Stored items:
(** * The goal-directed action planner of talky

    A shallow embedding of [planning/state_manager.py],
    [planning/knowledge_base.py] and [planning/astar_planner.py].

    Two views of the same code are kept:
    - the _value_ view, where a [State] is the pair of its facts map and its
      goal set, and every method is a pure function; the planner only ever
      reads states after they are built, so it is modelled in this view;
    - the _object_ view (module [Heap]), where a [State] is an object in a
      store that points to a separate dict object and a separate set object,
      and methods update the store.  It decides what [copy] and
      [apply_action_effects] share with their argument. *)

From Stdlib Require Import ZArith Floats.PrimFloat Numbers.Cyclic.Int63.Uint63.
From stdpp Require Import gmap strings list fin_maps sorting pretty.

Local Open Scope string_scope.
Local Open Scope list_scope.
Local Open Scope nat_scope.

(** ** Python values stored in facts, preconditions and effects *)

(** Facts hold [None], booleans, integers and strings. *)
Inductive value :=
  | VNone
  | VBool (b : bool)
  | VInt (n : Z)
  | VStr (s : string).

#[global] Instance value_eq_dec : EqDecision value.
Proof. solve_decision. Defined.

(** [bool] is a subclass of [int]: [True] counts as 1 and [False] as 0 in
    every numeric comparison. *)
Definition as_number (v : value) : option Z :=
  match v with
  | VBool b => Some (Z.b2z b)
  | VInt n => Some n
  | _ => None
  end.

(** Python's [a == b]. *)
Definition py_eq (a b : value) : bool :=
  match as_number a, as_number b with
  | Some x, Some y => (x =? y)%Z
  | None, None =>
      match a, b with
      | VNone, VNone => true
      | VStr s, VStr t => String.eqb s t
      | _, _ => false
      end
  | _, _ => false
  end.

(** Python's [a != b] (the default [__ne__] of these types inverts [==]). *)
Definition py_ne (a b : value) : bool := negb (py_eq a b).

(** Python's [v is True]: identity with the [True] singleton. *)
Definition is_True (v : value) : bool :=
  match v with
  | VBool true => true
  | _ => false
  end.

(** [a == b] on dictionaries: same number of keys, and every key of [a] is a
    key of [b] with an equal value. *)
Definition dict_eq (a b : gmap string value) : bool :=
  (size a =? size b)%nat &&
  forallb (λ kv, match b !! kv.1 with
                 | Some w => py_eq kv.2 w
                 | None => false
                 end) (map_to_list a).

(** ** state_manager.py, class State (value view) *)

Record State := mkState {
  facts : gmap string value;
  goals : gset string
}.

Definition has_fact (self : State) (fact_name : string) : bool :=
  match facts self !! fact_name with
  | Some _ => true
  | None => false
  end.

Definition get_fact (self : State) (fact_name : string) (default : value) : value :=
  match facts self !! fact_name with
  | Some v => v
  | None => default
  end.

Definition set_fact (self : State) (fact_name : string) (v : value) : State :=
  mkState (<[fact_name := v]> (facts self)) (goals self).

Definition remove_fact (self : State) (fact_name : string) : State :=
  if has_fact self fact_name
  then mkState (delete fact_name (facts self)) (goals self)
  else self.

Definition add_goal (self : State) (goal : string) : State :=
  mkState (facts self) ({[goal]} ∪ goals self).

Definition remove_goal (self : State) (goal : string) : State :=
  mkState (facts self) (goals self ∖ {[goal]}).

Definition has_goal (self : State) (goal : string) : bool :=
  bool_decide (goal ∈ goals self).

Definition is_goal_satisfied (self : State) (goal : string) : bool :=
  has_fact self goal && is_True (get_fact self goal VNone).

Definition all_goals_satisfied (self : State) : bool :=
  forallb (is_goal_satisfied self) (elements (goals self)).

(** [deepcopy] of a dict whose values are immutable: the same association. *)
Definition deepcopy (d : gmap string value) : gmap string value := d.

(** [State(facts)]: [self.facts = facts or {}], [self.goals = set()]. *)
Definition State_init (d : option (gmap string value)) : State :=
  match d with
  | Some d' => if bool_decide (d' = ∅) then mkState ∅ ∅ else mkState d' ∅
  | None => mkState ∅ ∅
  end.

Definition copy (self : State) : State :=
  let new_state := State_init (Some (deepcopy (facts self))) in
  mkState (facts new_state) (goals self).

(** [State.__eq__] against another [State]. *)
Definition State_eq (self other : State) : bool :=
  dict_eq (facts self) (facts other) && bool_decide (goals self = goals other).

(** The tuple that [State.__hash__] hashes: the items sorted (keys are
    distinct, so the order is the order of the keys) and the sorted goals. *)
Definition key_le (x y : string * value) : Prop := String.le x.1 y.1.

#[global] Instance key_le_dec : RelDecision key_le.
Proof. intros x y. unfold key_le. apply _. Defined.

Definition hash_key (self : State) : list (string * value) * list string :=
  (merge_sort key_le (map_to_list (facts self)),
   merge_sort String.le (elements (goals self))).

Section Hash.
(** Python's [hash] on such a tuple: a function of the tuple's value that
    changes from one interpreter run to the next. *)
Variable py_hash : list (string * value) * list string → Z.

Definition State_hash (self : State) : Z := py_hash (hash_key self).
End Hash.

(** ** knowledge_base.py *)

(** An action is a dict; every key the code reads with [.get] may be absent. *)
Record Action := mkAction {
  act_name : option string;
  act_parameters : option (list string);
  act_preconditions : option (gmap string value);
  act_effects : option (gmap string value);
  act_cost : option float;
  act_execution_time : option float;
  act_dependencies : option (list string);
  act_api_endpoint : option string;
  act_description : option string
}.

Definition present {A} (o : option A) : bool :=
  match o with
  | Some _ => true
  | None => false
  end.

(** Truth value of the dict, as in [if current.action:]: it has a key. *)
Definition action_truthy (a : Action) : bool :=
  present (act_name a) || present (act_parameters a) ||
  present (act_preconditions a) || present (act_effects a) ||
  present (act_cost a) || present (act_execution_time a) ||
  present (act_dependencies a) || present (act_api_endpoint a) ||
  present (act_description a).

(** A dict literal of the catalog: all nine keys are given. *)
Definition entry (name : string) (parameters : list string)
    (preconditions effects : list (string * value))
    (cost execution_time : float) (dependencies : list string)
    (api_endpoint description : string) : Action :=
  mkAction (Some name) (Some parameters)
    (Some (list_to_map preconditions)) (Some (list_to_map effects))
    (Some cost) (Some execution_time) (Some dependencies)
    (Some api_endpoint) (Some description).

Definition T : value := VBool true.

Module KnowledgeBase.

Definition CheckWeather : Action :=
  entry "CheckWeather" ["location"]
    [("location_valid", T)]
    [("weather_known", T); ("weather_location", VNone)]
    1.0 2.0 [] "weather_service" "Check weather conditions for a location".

◆ Directions for this task: Look through the entries, and return every line that the word "Local" appears in.

◆ Worked solution:
Local Open Scope string_scope.
Local Open Scope list_scope.
Local Open Scope nat_scope.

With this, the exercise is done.